A block of mass m is kept over another block of mass M and the system rests on a horizontal surface . A constant horizontal force F acting on the lower block produces an acceleration F/2(m+M) in the system, the two blocks always move together. (a) Find the coefficient of kinetic friction between the bigger block and the horizontal surface. (b) Find the frictional force acting on the smaller block. (c) Find the work done by the force of friction on the smaller block by the bigger block during a displacement d of the system.
Concept of Physics - 1 , HC VERMA , Chapter " Work and Energy"

Answer 1

Given that acceleration, a= F/2 (M +m )

Now for (a) :- Find the coefficient of Kinetic Friction .

Weight of the system = (M + m)g = N {Where N is the normal force}
The force of Friction = μN
Also given, a = F/2 (m +M)
Now for equation of force, along its surface
F-μN = (m + M)a
F-μ(m + M)g =(m +M) F/2 (M +m)
F-μ(m + M)g = F/2
2F-2μg(m + M) = F
μ = $\frac{F}{2g (m + M) }$ 
Hence the coefficient of Kinetic frcition is $\frac{F}{2g (M +m )}$ 


Now for (b) :- Frictional force :-

Let the frictional force be f acting on the small block
so the acceleration must be , a = F/2 (m + M) 
So the force = m × a
f = m [ F/2 (m + M )
f = mF/2 (m + M)
Hence the frictional force is mF/2 (m + M )

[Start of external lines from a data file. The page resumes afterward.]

(* ===== verification/KafkaProvider.v ===== *)
(** * The objects of the brokers

    Source: operator/controllers/provider/kafka_provider.go.  The provider keeps the resource and a
    copy of its specification; nothing it reads is changed between the two, so it is the resource
    here.  [range] is the order of ranging over maps.  A list of the specification that is shorter
    than the number of a broker makes the code panic. *)

From S2P Require Import Prelude GoStrings Util Transformation Kube Api Providers.

Import KafkaV1.

(** apimachinery's resource.ParseQuantity. *)
Class Quantities := { ParseQuantity : string → Z + gerror }.

Definition MustParse `{Quantities} (str : string) : outcome Z :=
  match ParseQuantity str with inl q => Ret q | inr _ => Panic end.

Module KafkaObjects.

Definition persistentVolumeClaimName (name : string) (brokerId : Z) : string := "pvc-" +:+ name +:+ "-" +:+ itoa brokerId.
Definition defaultClockSkew : Z := 10.
Definition defaultJwkSourceType : string := "jwks".
Definition defaultJwksConnectionTimeout : Z := 1000.
Definition defaultJwksReadTimeout : Z := 1000.
Definition defaultJwksSizeLimit : Z := 51200.
Definition defaultTerminationGracePeriod : Z := 180.
Definition defaultVolumeName : string := "emptyDir".
Definition defaultRollbackTimeout : Z := 3600.
Definition defaultHealthCheckTimeout : Z := 30.
Definition defaultAllBrokersStartTimeoutSeconds : Z := 600.
Definition defaultTopicReassignmentTimeoutSeconds : Z := 300.
Definition defaultBrokerDeploymentScaleInEnabled : bool := false.
Definition zooKeeperClusterID : string := "U5tHX5uHQnmsniDS54EF_w".
Definition veleroExcludeFromBackupLabel : string := "velero.io/exclude-from-backup".

Implicit Type cr : Kafka.

Definition cr_Name cr : string := Name (Kafka_meta cr).
Definition cr_Namespace cr : string := Namespace (Kafka_meta cr).
Definition storage cr : Storage := KafkaSpec_Storage (Kafka_Spec cr).
Definition controller_storage cr : Storage := MigrationController_Storage (KafkaSpec_MigrationController (Kafka_Spec cr)).
Definition kraft_enabled cr : bool := Kraft_Enabled (KafkaSpec_Kraft (Kafka_Spec cr)).
Definition pvc_annotations cr : strmap := PVCMetadata_Annotations (PVC_PVCMetadata (KafkaSpec_PVC (Kafka_Spec cr))).

(** [l[brokerId-1]] *)
Definition broker_item {A} (l : list A) (brokerId : Z) : outcome A := index l (brokerId - 1).

(** ** Labels and names *)

Definition GetSelectorLabels cr : strmap := <["component" := "kafka"]> (<["clusterName" := cr_Name cr]> ∅).

Definition GetKafkaLabels cr : strmap :=
  let labels := <["name" := cr_Name cr]> (<["app.kubernetes.io/name" := cr_Name cr]> ∅) in
  JoinMaps (JoinMaps (GetSelectorLabels cr) labels) (KafkaSpec_DefaultLabels (Kafka_Spec cr)).

Definition GetKafkaCustomLabels cr (kafkaLabels : strmap) : strmap := JoinMaps (KafkaSpec_CustomLabels (Kafka_Spec cr)) kafkaLabels.

Definition GetServiceName cr : string := cr_Name cr.
Definition GetServiceAccountName cr : string := GetServiceName cr.

Definition broker_name cr (brokerId : Z) : string := cr_Name cr +:+ "-" +:+ itoa brokerId.
Definition domain_name cr : string := cr_Name cr +:+ "-broker".
Definition controller_name cr : string := cr_Name cr +:+ "-" +:+ "kraft-controller".

(** ** Services *)

Definition tcp_port (name : string) (port : Z) : ServicePort := mkPort name port ProtocolTCP.

Definition client_ports : list ServicePort :=
  [tcp_port "kafka-client" 9092; tcp_port "external-kafka-client" 9094; tcp_port "nonencrypted-kafka-client" 9095;
   tcp_port "jolokia-http" 9087].

Definition NewKafkaClientServiceForCR cr : Service :=
  newServiceForCR (cr_Name cr) (cr_Namespace cr) (GetKafkaLabels cr) (GetSelectorLabels cr) client_ports.

Definition NewKafkaDomainClientServiceForCR cr : Service :=
  let ports := [tcp_port "kafka-inter-broker" 9093; tcp_port "jolokia-http" 9087]
               ++ (if kraft_enabled cr then [tcp_port "kafka-controller" 9096] else []) in
  newDomainServiceForCR (domain_name cr) (cr_Namespace cr) (GetKafkaLabels cr) (GetSelectorLabels cr) ports.

Definition NewKafkaBrokerServiceForCR cr (brokerId : Z) : Service :=
  let serviceName := broker_name cr brokerId in
  newServiceForBroker serviceName (cr_Namespace cr) (<["name" := serviceName]> (GetKafkaLabels cr))
    (<["name" := serviceName]> (GetSelectorLabels cr)) (client_ports ++ [tcp_port "prometheus-http" 8080]).

Definition controller_selector cr : strmap := <["component" := "kafka-controller"]> (<["name" := controller_name cr]> ∅).

Definition controller_labels cr : strmap :=
  delete "clusterName" (<["component" := "kafka-controller"]> (<["name" := controller_name cr]> (GetKafkaLabels cr))).

Definition NewKafkaControllerServiceForCR cr : Service :=
  newServiceForBroker (controller_name cr) (cr_Namespace cr) (controller_labels cr) (controller_selector cr)
    [tcp_port "kafka-kraft-controller" 9092].

(** ** Persistent volume claims

    A claim is bound to a named volume, or selected by a label, or provided by a storage class; no
    claim, nil, is made without any of these, or when there are several classes but not one for
    each named volume. *)

Definition checkStorageClassDefinition cr (volumesCount : nat) : option gerror :=
  let classNamesCount := length (Storage_ClassName (storage cr)) in
  if bool_decide (1 < classNamesCount)%nat && negb (bool_decide (classNamesCount = volumesCount)) then
    Some (errorf "number of storage class names should be matched to volumes number")
  else None.

Definition checkControllerStorageClassDefinition cr : option gerror :=
  let classNamesCount := length (Storage_ClassName (controller_storage cr)) in
  if negb (bool_decide (classNamesCount = 0%nat)) && negb (bool_decide (classNamesCount = 1%nat)) then
    Some (errorf "number of storage class names for controller should be 1 or 0")
  else None.
(* ===== verification/External.v ===== *)
(** * The outside world

    Everything the operator calls and does not implement: the API server behind the
    controller-runtime client, the Kafka brokers behind sarama, the clock, the random source,
    the compressor of files, HTTP servers, the file system.
    [call R] lists the requests the code makes, [R] being what a request answers with.  An
    [Env W] answers them, from a state [W] that it may change at will between two requests: a
    theorem that quantifies over every [Env] holds whatever other actors do meanwhile.

    The state of a run is that world, the history of requests with their answers, and the
    in-memory state [L] of the component that runs. *)

From S2P Require Import Prelude GoStrings Util Transformation Kube Api.

(** ** sarama *)

Record Broker := mkBroker { broker_ID : Z; broker_Rack : string }.

Record TopicDetail := mkTopicDetail {
  NumPartitions : Z;
  ReplicationFactor : Z;
  ReplicaAssignment : gmap Z (list Z);
}.

(** sarama.TopicMetadata: the leaders of the partitions. *)
Record TopicMetadata := mkTopicMetadata { tm_Name : string; tm_Leaders : list Z }.

Inductive AclResourceType := AclResourceAny | AclResourceTopic | AclResourceGroup
  | AclResourceCluster | AclResourceTransactionalID | AclResourceDelegationToken.

Inductive AclResourcePatternType := AclPatternAny | AclPatternMatch | AclPatternLiteral | AclPatternPrefixed.

Inductive AclPermissionType := AclPermissionAny | AclPermissionDeny | AclPermissionAllow.

Inductive AclOperation := AclOperationAny | AclOperationAll | AclOperationRead | AclOperationWrite
  | AclOperationCreate | AclOperationDelete | AclOperationAlter | AclOperationDescribe
  | AclOperationClusterAction | AclOperationDescribeConfigs | AclOperationAlterConfigs
  | AclOperationIdempotentWrite.

Global Instance AclResourceType_eq_dec : EqDecision AclResourceType.
Proof. solve_decision. Defined.

Global Instance AclResourcePatternType_eq_dec : EqDecision AclResourcePatternType.
Proof. solve_decision. Defined.

Global Instance AclPermissionType_eq_dec : EqDecision AclPermissionType.
Proof. solve_decision. Defined.

Global Instance AclOperation_eq_dec : EqDecision AclOperation.
Proof. solve_decision. Defined.

Record Acl := mkAcl {
  acl_Principal : string;
  acl_Host : string;
  acl_Operation : AclOperation;
  acl_PermissionType : AclPermissionType;
}.

Global Instance Acl_eq_dec : EqDecision Acl.
Proof. solve_decision. Defined.

Record ResourceAcls := mkResourceAcls {
  ra_ResourceType : AclResourceType;
  ra_ResourceName : string;
  ra_ResourcePatternType : AclResourcePatternType;
  ra_Acls : list Acl;
}.

Record AclFilter := mkAclFilter {
  af_Principal : string;
  af_ResourceType : AclResourceType;
  af_ResourcePatternTypeFilter : AclResourcePatternType;
  af_PermissionType : AclPermissionType;
  af_Operation : AclOperation;
}.

Inductive ScramMechanism := SCRAM_MECHANISM_SHA_256 | SCRAM_MECHANISM_SHA_512.

(** sarama.Config: what the operator sets in it. *)
Record SaramaConfig := mkSaramaConfig {
  SASL_Enable : bool;
  SASL_Mechanism : string;
  SASL_User : string;
  SASL_Password : string;
  SASL_Scram512 : bool;
  TLS_Enable : bool;
  TLS_RootCAs : option string;
  TLS_Certificate : option (string * string);
}.

(** ** Requests

    A client is named by the handle [NewClusterAdmin] or [NewClient] answered with.  [ListTopics]
    answers with the entries of a map, in the order in which the run ranges over it.  [HttpDo]
    answers with the status and the body of the response, [ExecStream] with what a command in a pod
    wrote to its output and its error output.  Besides the error of the call itself, the changes of
    users and ACLs answer with a result for each user or ACL they matched.  [AwaitContext] is a select between a timer and the
    end of a context: it answers whether the timer came first. *)
Inductive call : Type → Type :=
  | Get (k : kind) (name namespace : string) : call (obj k)
  | ListObjs (k : kind) (namespace : string) (selector : strmap) : call (list (obj k))
  | Create (k : kind) (o : obj k) : call (obj k)
  | Update (k : kind) (o : obj k) : call (obj k)
  | StatusUpdate (k : kind) (o : obj k) : call (obj k)
  | Delete (k : kind) (o : obj k) : call unit
  | GetNodeLabels (node : string) : call strmap
  | NewClusterAdmin (addresses : list string) (config : SaramaConfig) : call nat
  | DescribeCluster (h : nat) : call (list Broker * Z)
  | ListTopics (h : nat) : call (list (string * TopicDetail))
  | DescribeTopics (h : nat) (topics : list string) : call (list TopicMetadata)
  | AlterPartitionReassignments (h : nat) (topic : string) (assignment : list (list Z)) : call unit
  | ListPartitionReassignments (h : nat) (topic : string) (partitions : list Z) : call (gmap string (gmap Z (list Z)))
  | UpsertUserScramCredentials (h : nat) (name : string) (mechanism : ScramMechanism) (iterations : Z) (password : string) : call (list (string * option gerror))
  | DeleteUserScramCredentials (h : nat) (name : string) (mechanism : ScramMechanism) : call (list (string * option gerror))
  | CreateACLs (h : nat) (acls : list ResourceAcls) : call unit
  | ListAcls (h : nat) (f : AclFilter) : call (list ResourceAcls)
  | DeleteACL (h : nat) (f : AclFilter) : call (list (Acl * option gerror))
  | NewClient (brokers : list string) (config : SaramaConfig) : call nat
  | ClientTopics (h : nat) : call (list string)
  | Partitions (h : nat) (topic : string) : call (list Z)
  | GetOffset (h : nat) (topic : string) (partition : Z) (newest : bool) : call Z
  | GeneratePassword (length digits symbols : Z) (alphabet : string) : call string
  | Gzip (content : string) : call string
  | HttpDo (method url : string) (body : option string) (auth : option (string * string)) (ca : option string) : call (Z * string)
  | ReadFile (path : string) : call string
  | Sleep (seconds : Z) : call unit
  | AwaitContext (seconds : Z) : call bool
  | NewForConfig : call unit
  | NewSPDYExecutor (pod container namespace : string) (command : list string) : call unit
  | ExecStream (pod container namespace : string) (command : list string) : call (string * string).

Class Env (W : Type) := { perform : ∀ R : Type, call R → W → (R + gerror) * W }.

Inductive event := Ev (R : Type) (c : call R) (r : R + gerror).

Arguments Ev {R}.

Record St (W L : Type) := mkSt { world : W; trace : list event; local : L }.

Arguments mkSt {W L}.
Arguments world {W L}.
Arguments trace {W L}.
Arguments local {W L}.

Definition start {W L} (w : W) (l : L) : St W L := mkSt w [] l.

Definition request `{Env W} {L R} (c : call R) : M (St W L) R := λ s,
  let '(r, w) := perform R c (world s) in
  (match r with inl a => Ret a | inr e => Error e end, mkSt w (trace s ++ [Ev c r]) (local s)).

Definition get_local {W L} : M (St W L) L := gets local.

Definition modify_local {W L} (f : L → L) : M (St W L) unit :=
  modify (λ s, mkSt (world s) (trace s) (f (local s))).

(** The objects of the API server an event wrote: created or updated, successfully or not. *)
Definition is_write (e : event) : bool :=
  match e with
  | Ev (Create _ _) _ | Ev (Update _ _) _ | Ev (StatusUpdate _ _) _ | Ev (Delete _ _) _ => true
  | _ => false
  end.

Definition succeeded (e : event) : bool := match e with Ev _ (inl _) => true | _ => false end.

(** The seconds an event sleeps. *)
Definition slept (e : event) : Z := match e with Ev (Sleep n) _ => n | _ => 0 end.

(** ** Triples on the history *)

Section history.
Context `{Env W} {L : Type}.

Lemma triple_request {R} (P E : St W L → Prop) (c : call R) Q :
  (∀ w tr l r w', P (mkSt w tr l) →
     match r with
     | inl a => Q a (mkSt w' (tr ++ [Ev c r]) l)
     | inr _ => E (mkSt w' (tr ++ [Ev c r]) l)
     end) →
  triple P (request c) Q E.
Proof.
  intros Hc [w tr l] Hs. unfold request. cbn.
  destruct (perform R c w) as [r w'] eqn:E1. specialize (Hc w tr l r w' Hs). by destruct r.
Qed.

(** What follows a request whose error is handled. *)
Lemma try_request_bind {R B} (c : call R) (f : R + gerror → M (St W L) B) s :
  (try (request c) ≫= f) s =
    f (perform R c (world s)).1 (mkSt (perform R c (world s)).2 (trace s ++ [Ev c (perform R c (world s)).1]) (local s)).
Proof. unfold mbind, M_bind, try, request. by destruct (perform R c (world s)) as [[a|e] w]. Qed.

(** The same when the answer is dropped. *)
Lemma try_dropped_bind {R B} (c : call R) (f : unit + gerror → M (St W L) B) s :
  (try (_ ← request c; mret tt) ≫= f) s =
    f (match (perform R c (world s)).1 with inl _ => inl tt | inr e => inr e end)
      (mkSt (perform R c (world s)).2 (trace s ++ [Ev c (perform R c (world s)).1]) (local s)).
Proof. unfold mbind, M_bind, try, request. by destruct (perform R c (world s)) as [[a|e] w]. Qed.

(** Every event the code adds to the history satisfies [P]. *)
Definition emits {A} (P : event → Prop) (m : M (St W L) A) : Prop :=
  ∀ s, ∃ tr, trace (m s).2 = trace s ++ tr ∧ Forall P tr.

Lemma emits_weaken {A} (P P' : event → Prop) (m : M (St W L) A) :
  emits P m → (∀ e, P e → P' e) → emits P' m.
Proof. intros Hm HP s. destruct (Hm s) as (tr & E & F). exists tr. split; [done|]. by eapply Forall_impl. Qed.

Lemma emits_nil {A} (P : event → Prop) (m : M (St W L) A) : (∀ s, trace (m s).2 = trace s) → emits P m.
Proof. intros Hm s. exists []. by rewrite app_nil_r. Qed.

Lemma emits_ret {A} (P : event → Prop) (a : A) : emits P (mret a).
Proof. by apply emits_nil. Qed.

Lemma emits_throw {A} (P : event → Prop) e : emits P (throw (A := A) e).
Proof. by apply emits_nil. Qed.

Lemma emits_panic {A} (P : event → Prop) : emits P (panic (A := A)).
Proof. by apply emits_nil. Qed.

Lemma emits_lift {A} (P : event → Prop) (o : outcome A) : emits P (lift o).
Proof. by apply emits_nil. Qed.

Lemma emits_get_local (P : event → Prop) : emits P get_local.
Proof. by apply emits_nil. Qed.

Lemma emits_modify_local (P : event → Prop) f : emits P (modify_local f).
Proof. by apply emits_nil. Qed.

Lemma emits_request {R} (P : event → Prop) (c : call R) : (∀ r, P (Ev c r)) → emits P (request c).
Proof.
  intros HP [w tr l]. unfold request. cbn. destruct (perform R c w) as [r w'] eqn:E1. cbn.
  exists [Ev c r]. eauto.
Qed.

Lemma emits_bind {A B} (P : event → Prop) (m : M (St W L) A) (f : A → M (St W L) B) :
  emits P m → (∀ a, emits P (f a)) → emits P (m ≫= f).
Proof.
  intros Hm Hf s. destruct (Hm s) as (tr & E & F). unfold mbind, M_bind.
  destruct (m s) as [[a|e|] s1]; cbn in *; [|by exists tr..].
  destruct (Hf a s1) as (tr' & E' & F'). exists (tr ++ tr').
  rewrite E', E, app_assoc. split; [done|]. by apply Forall_app_2.
Qed.

Lemma emits_lift_bind {A B} (P : event → Prop) (o : outcome A) (f : A → M (St W L) B) :
  (∀ a, o = Ret a → emits P (f a)) → emits P (lift o ≫= f).
Proof.
  intros Hf s. unfold mbind, M_bind, lift. destruct o as [a|e|]; [by apply Hf|exists []; by rewrite app_nil_r..].
Qed.

Lemma emits_try {A} (P : event → Prop) (m : M (St W L) A) : emits P m → emits P (try m).
Proof.
  intros Hm s. destruct (Hm s) as (tr & E & F). exists tr. unfold try.
  by destruct (m s) as [[a|e|] s1].
Qed.

Lemma emits_for_each {A} (P : event → Prop) (f : A → M (St W L) unit) l :
  (∀ x, x ∈ l → emits P (f x)) → emits P (for_each f l).
Proof.
  induction l as [|x l IH]; intros Hf; cbn; [apply emits_ret|].
  apply emits_bind; [apply Hf; set_solver|]. intros _. apply IH. set_solver.
Qed.

Lemma emits_prefix {A} (P : event → Prop) (m : M (St W L) A) s : emits P m → trace s `prefix_of` trace (m s).2.
Proof. intros Hm. destruct (Hm s) as (tr & -> & _). by exists tr. Qed.

Lemma emits_start {A} (P : event → Prop) (m : M (St W L) A) w l : emits P m → Forall P (trace (m (start w l)).2).
Proof. intros Hm. destruct (Hm (start w l)) as (tr & -> & F). done. Qed.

Now for (c) :- Work done :-

The velocity of the block during displacement d,
v² = u² + 2ad
v² = 2ad    { since u =0}
v² = 2Fd/2 (m + M )
v² = Fd (m + M )
Now the final Kinetic energy K.E = 1/2 (mv²)
K.E = mFd / 2 (m + M)

So the work done on smaller block is larger than bigger block by the frictional force , so change in K.E is mFd /2(m + M )


Hope it Helps.